Originally 48 km long, the pass climbed to 820 m. The Huguenot Tunnel, opened in 1988, is the largest curved structure in South Africa and shortens the road by 11 km. It is operated as a toll road. There is an impressive viaduct on the Paarl approach side.

The surrounding peaks often sport a covering of snow and the Mountain Club of South Africa has huts in the area. Du Toits Peak is the highest mountain at 1995 m.

==History==
The pass was named after Francois Du Toit, a 17th-century Huguenot refugee and pioneer who settled in the foothills. Prior to 1825, farmers used the pass to get to the interior beyond. At that time, Detlef Siegfried Schonfeldt (a former lieutenant in the 45th Württemberg Hussars) of the farm Du Toitskloof asked the Cape Colony government for money for a road through the pass but no funds were provided.

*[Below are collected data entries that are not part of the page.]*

Definition ALLOWED_EXTENSIONS : list string :=
  [".jpg"; ".jpeg"; ".png"; ".gif"; ".webp"; ".pdf"; ".doc"; ".docx"; ".xls"; ".xlsx"; ".txt"; ".csv"].
Definition EXT_TO_MAGIKA_LABEL : list (string * list string) :=
  [(".jpg", ["jpeg"; "jpg"]); (".jpeg", ["jpeg"; "jpg"]); (".png", ["png"]); (".gif", ["gif"]); (".webp", ["webp"]); (".pdf", ["pdf"]);
   (".doc", ["doc"; "msword"; "unknown"; "rtf"]); (".docx", ["docx"; "zip"; "unknown"]); (".xls", ["xls"; "unknown"]);
   (".xlsx", ["xlsx"; "zip"; "unknown"]); (".txt", ["txt"; "txt"; "csv"; "unknown"; "empty"]); (".csv", ["csv"; "txt"; "unknown"; "empty"])].
Definition MIME_TO_EXT : list (string * list string) :=
  [("image/jpeg", [".jpg"; ".jpeg"]); ("image/png", [".png"]); ("image/gif", [".gif"]); ("image/webp", [".webp"]); ("application/pdf", [".pdf"]);
   ("application/msword", [".doc"]); ("application/vnd.openxmlformats-officedocument.wordprocessingml.document", [".docx"]);
   ("application/vnd.ms-excel", [".xls"]); ("application/vnd.openxmlformats-officedocument.spreadsheetml.sheet", [".xlsx"]);
   ("text/plain", [".txt"]); ("text/csv", [".csv"])].
(** The labels that stop an upload. *)
Definition DANGEROUS_LABELS : list string := ["elf"; "pebin"; "macho"; "javascript"; "php"; "html"].

Record upload := { fl_name : string; fl_mimetype : string; fl_data : bytes; fl_size : Z }.

(** [path.extname]: from the last dot of the last segment, unless nothing precedes it or the segment is [..]. *)
Definition path_extname (p : string) : string :=
  let base := chars (path_basename p) in
  let after := take_while (λ c, negb (bool_decide (c = "."%char))) (rev base) in
  match drop (length after) (rev base) with
  | [] | [_] => ""
  | _ :: _ :: _ => if bool_decide (base = ["."%char; "."%char]) then "" else of_chars ("."%char :: rev after)
  end.
(** [path.basename(p, ext)] for an extension that is not the whole name. *)
Definition path_basename_without (p ext : string) : string :=
  let base := path_basename p in
  let (stem, end_) := (take (String.length base - String.length ext) (chars base), drop (String.length base - String.length ext) (chars base)) in
  if bool_decide (end_ = chars ext ∧ stem ≠ []) then of_chars stem else base.
(** [s.replace(/[^a-zA-Z0-9]/g, '_')]: one for every UTF-16 unit. *)
Definition plain_name (s : string) : string :=
  of_chars (flat_map (λ c, if is_alnum c then [c] else replicate (utf16_units c) "_"%char) (chars s)).

Section uploads.
Context {key : Type} (seal : key → bytes → bytes → bytes * bytes) (sha256 : bytes → string) (uploadDir : string).

Record encrypted_row := {
  ex_id : string; ex_name : string; ex_mime : string; ex_size : Z; ex_path : string; ex_iv : string; ex_tag : string; ex_checksum : string;
  ex_version : Z; ex_by : string; ex_module : string }.
Record upload_state := { us_enc : @enc_state key; us_rows : list encrypted_row }.
Abbreviation upload_action := (action app_error upload_state).
Definition with_enc (e : @enc_state key) (s : upload_state) : upload_state := {| us_enc := e; us_rows := s.(us_rows) |}.

(** What Magika answers: it is not there, it fails, or it names a label. *)
Inductive identification := NoMagika | MagikaFails | Labelled (label : string).

Definition check_content (rawExt : string) (i : identification) : upload_action unit :=
  match i with
  | Labelled label =>
      ensure (bool_decide (label = "") || bool_decide (label ∈ default [] (map_get rawExt EXT_TO_MAGIKA_LABEL)) || negb (bool_decide (label ∈ DANGEROUS_LABELS)))
        (ValidationError ("File content does not match extension (detected: " +:+ label +:+ ")"))
  | NoMagika | MagikaFails => mret tt
  end.
(** The checks of both variants; the result is the extension. *)
Definition check_upload (file : upload) (i : identification) : upload_action string :=
  let rawExt := toLowerCase (path_extname file.(fl_name)) in
  _ ← ensure (bool_decide (rawExt ∈ ALLOWED_EXTENSIONS)) (ValidationError ("Extension " +:+ rawExt +:+ " is not allowed"));
  _ ← ensure (match map_get file.(fl_mimetype) MIME_TO_EXT with Some expectedExts => bool_decide (rawExt ∈ expectedExts) | None => false end)
        (ValidationError ("Mime-type mismatch for extension " +:+ rawExt));
  _ ← check_content rawExt i;
  mret rawExt.

(** [hex] are the eight random digits; [moved] is what [file.mv] answers. *)
Definition stored_name (now : Z) (hex : string) (name rawExt : string) : string :=
  pretty (Z.to_N now) +:+ "-" +:+ hex +:+ "-" +:+ plain_name (path_basename_without name rawExt) +:+ rawExt.
Definition createSaveFile (now : Z) (hex : string) (moved : outcome string unit) (i : identification) (file : upload) : upload_action string :=
  rawExt ← check_upload file i;
  let fileName := stored_name now hex file.(fl_name) rawExt in
  match moved with
  | Throw e => throw (GenericError e)
  | Ok _ =>
      _ ← modify (λ s, with_enc (with_disk (map_set (path_join uploadDir [fileName]) file.(fl_data) s.(us_enc).(es_disk)) s.(us_enc)) s);
      mret ("/uploads/" +:+ fileName)
  end.

(** [file.size || fileBuffer.length] *)
Definition upload_size (file : upload) : Z := if file.(fl_size) =? 0 then Z.of_nat (length file.(fl_data)) else file.(fl_size).
(** The encryption is a call of the service; it takes the state of the service only. *)
Definition encrypt (file : upload) (fileId : string) (iv : bytes) (now : string) : upload_action (string * EncryptionMetadata) := λ s,
  match encryptFile seal sha256 uploadDir file.(fl_data)
          {| ef_fileId := fileId; ef_originalName := file.(fl_name); ef_mimeType := file.(fl_mimetype); ef_size := upload_size file; ef_keyVersion := 1 |} iv now s.(us_enc) with
  | (Ok r, e) => (Ok r, with_enc e s)
  | (Throw m, e) => (Throw (GenericError m), with_enc e s)
  end.
Definition unlink (p : string) (s : upload_state) : upload_state := with_enc (with_disk (map_delete p s.(us_enc).(es_disk)) s.(us_enc)) s.

(** [accepts] is what the table says to the row; [unlinks] whether the clean-up works. *)
Definition createEncryptedSaveFile (accepts : encrypted_row → outcome string unit) (unlinks : bool) (now : Z) (isoNow hex fileId : string) (iv : bytes)
    (moved : outcome string unit) (i : identification) (module uploadedBy : option string) (file : upload) : upload_action string :=
  s ← get_state;
  match s.(us_enc).(es_key) with
  | None => createSaveFile now hex moved i file
  | Some _ =>
      _ ← check_upload file i;
      r ← encrypt file fileId iv isoNow;
      let row := {| ex_id := fileId; ex_name := file.(fl_name); ex_mime := file.(fl_mimetype); ex_size := upload_size file; ex_path := r.1;
                    ex_iv := r.2.(em_iv); ex_tag := r.2.(em_authTag); ex_checksum := r.2.(em_checksum); ex_version := 1;
                    ex_by := match uploadedBy with Some t => if bool_decide (t = "") then "system" else t | None => "system" end;
                    ex_module := match module with Some t => if bool_decide (t = "") then "audit" else t | None => "audit" end |} in
      _ ← match accepts row with
          | Ok _ => modify (λ s, {| us_enc := s.(us_enc); us_rows := s.(us_rows) ++ [row] |})
          | Throw e =>
              _ ← (if unlinks then modify (unlink r.1) else mret tt);
              throw (GenericError e)
          end;
      mret ("/uploads/" +:+ path_basename r.1)
  end.
End uploads.

(** ** Properties *)

Lemma plain_name_chars s c : c ∈ chars (plain_name s) → is_alnum c = true ∨ c = "_"%char.
Proof.
  unfold plain_name. rewrite chars_of_chars. intros (x & Hx & Hin)%list_elem_of_In%in_flat_map. apply list_elem_of_In in Hx.
  destruct (is_alnum x) eqn:Ha.
  - destruct Hin as [<-|[]]. by left.
  - right. apply repeat_spec in Hin || apply list_elem_of_In, elem_of_replicate in Hin as [-> _]; done.
Qed.

Lemma allowed_no_slash ext : ext ∈ ALLOWED_EXTENSIONS → "/"%char ∉ chars ext.
Proof.
  assert (H : Forall (λ e, "/"%char ∉ chars e) ALLOWED_EXTENSIONS) by (apply (bool_decide_unpack _); by vm_compute).
  rewrite Forall_forall in H. apply H.
Qed.

Section contained.
Context {key : Type} (seal : key → bytes → bytes → bytes * bytes) (open_ : key → bytes → bytes → bytes → option bytes) (sha256 : bytes → string).
Context (uploadDir : string) (dir : list string) (Hdir : Forall segment_ok dir) (Hupload : uploadDir = abs_path dir).

Lemma stored_name_ok now hex name ext : all_chars is_alnum hex = true → ext ∈ ALLOWED_EXTENSIONS → segment_ok (stored_name now hex name ext).
Proof.
  intros Hhex Hext. assert (Hlen : (2 < String.length (stored_name now hex name ext))%nat).
  { unfold stored_name. rewrite !app_length_str. cbn [String.length]. assert (H : Forall (λ e, (1 < String.length e)%nat) ALLOWED_EXTENSIONS).
    { apply (bool_decide_unpack _). by vm_compute. } rewrite Forall_forall in H. specialize (H ext Hext). cbn beta in H. lia. }
  split_and!; [by intros H; rewrite H in Hlen; cbn in Hlen; lia..|].
  unfold stored_name. rewrite !chars_app, !elem_of_app. intros [H|[H|[H|[H|[H|H]]]]].
  - revert H. apply (all_chars_not_in is_digit); [apply pretty_digits|done].
  - by apply (bool_decide_pack _) in H.
  - revert H. by apply (all_chars_not_in is_alnum).
  - by apply (bool_decide_pack _) in H.
  - apply plain_name_chars in H as [H|H]; done.
  - by apply (allowed_no_slash ext).
Qed.

Lemma check_upload_run file i (s : @upload_state key) :
  match check_upload file i s with
  | (Ok ext, s') => s' = s ∧ ext = toLowerCase (path_extname file.(fl_name)) ∧ ext ∈ ALLOWED_EXTENSIONS ∧
      (∃ l, map_get file.(fl_mimetype) MIME_TO_EXT = Some l ∧ ext ∈ l) ∧
      (∀ label, i = Labelled label → label ∈ DANGEROUS_LABELS → label ∈ default [] (map_get ext EXT_TO_MAGIKA_LABEL))
  | (Throw e, s') => s' = s ∧ ∃ m, e = ValidationError m
  end.
Proof.
  unfold check_upload. rewrite ensure_bind. case_bool_decide as Hext; [|eauto]. rewrite ensure_bind.
  destruct (map_get (fl_mimetype file) MIME_TO_EXT) as [l|] eqn:Hm; [|eauto]. case_bool_decide as Hl; [|eauto].
  destruct i as [| |label]; cbn [check_content].
  1,2: split_and!; [done|done|done|by exists l|intros ? [=]].
  rewrite ensure_bind. destruct (_ || _ || _) eqn:Hc; [|eauto]. split_and!; [done|done|done|by exists l|]. intros ? [= <-] Hd.
  rewrite (bool_decide_eq_true_2 (label ∈ DANGEROUS_LABELS)) in Hc by done.
  rewrite orb_false_r in Hc. apply orb_true_iff in Hc as [->%bool_decide_eq_true|Hc%bool_decide_eq_true]; [|done].
  by apply (bool_decide_pack _) in Hd.
Qed.

(** C37: a file that is accepted is stored, with the bytes received, under one name directly
    inside the upload directory, whatever name the client gave it, with an extension that is
    allowed and fits the MIME type, and only if the recognition of its bytes, when it ran, did
    not give one of the six labels that count as dangerous; other programs pass. A file that
    is refused leaves the disk as it was, and so does one that cannot be moved, on the
    assumption that a failed move writes nothing. *)
Theorem saved_file_is_contained now hex moved i file (s : @upload_state key) (Hhex : all_chars is_alnum hex = true) :
  match createSaveFile uploadDir now hex moved i file s with
  | (Ok p, s') =>
      exists name, p = "/uploads/" +:+ name /\ segment_ok name /\
        s'.(us_enc).(es_disk) = map_set (abs_path (dir ++ [name])) file.(fl_data) s.(us_enc).(es_disk) /\ s'.(us_rows) = s.(us_rows) /\
        (exists ext l stem, name = stem +:+ ext /\ ext ∈ ALLOWED_EXTENSIONS /\ map_get file.(fl_mimetype) MIME_TO_EXT = Some l /\ ext ∈ l) /\
        (forall label, i = Labelled label -> label ∉ DANGEROUS_LABELS)
  | (Throw _, s') => s' = s
  end.
Proof.
  unfold createSaveFile. unfold mbind at 1, action_bind at 1. pose proof (check_upload_run file i s) as Hc.
  destruct (check_upload file i s) as [[ext|e] s1]; [|by destruct Hc]. destruct Hc as (-> & Hext & Hin & (l & Hl & Hmime) & Hlabel).
  destruct moved as [u|e]; [|done]. run_action.
  pose proof (stored_name_ok now hex file.(fl_name) ext Hhex Hin) as Hok. exists (stored_name now hex file.(fl_name) ext). split_and!; [done|exact Hok| |done| |].
  - do 2 f_equal. rewrite Hupload. apply join_abs; [done|by constructor|done].
  - exists ext, l, (pretty (Z.to_N now) +:+ "-" +:+ hex +:+ "-" +:+ plain_name (path_basename_without file.(fl_name) ext)).
    split_and!; [|done..]. unfold stored_name. by rewrite !app_assoc_str.
  - intros label Hi Hd. specialize (Hlabel label Hi Hd). revert Hlabel Hin Hd. clear. intros Hlabel Hin Hd.
    assert (H : Forall (λ e, Forall (λ d, d ∉ default [] (map_get e EXT_TO_MAGIKA_LABEL)) DANGEROUS_LABELS) ALLOWED_EXTENSIONS) by (apply (bool_decide_unpack _); by vm_compute).
    rewrite Forall_forall in H. specialize (H ext Hin). cbn beta in H. rewrite Forall_forall in H. by apply (H label).
Qed.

Another pass became the better route and in 1845, the route over the Bainskloof Pass was constructed, named after engineer Andrew Geddes Bain. In 1930, engineer P.A. de Villiers explored the idea of a road over the pass and in 1938 it was investigated further by the National Roads Board with the route finalised in 1940. The project was started in the summer of 1941/42. It cost R1.25 million and was 40 km long with the road opened in March 1949 by Prime Minister DF Malan.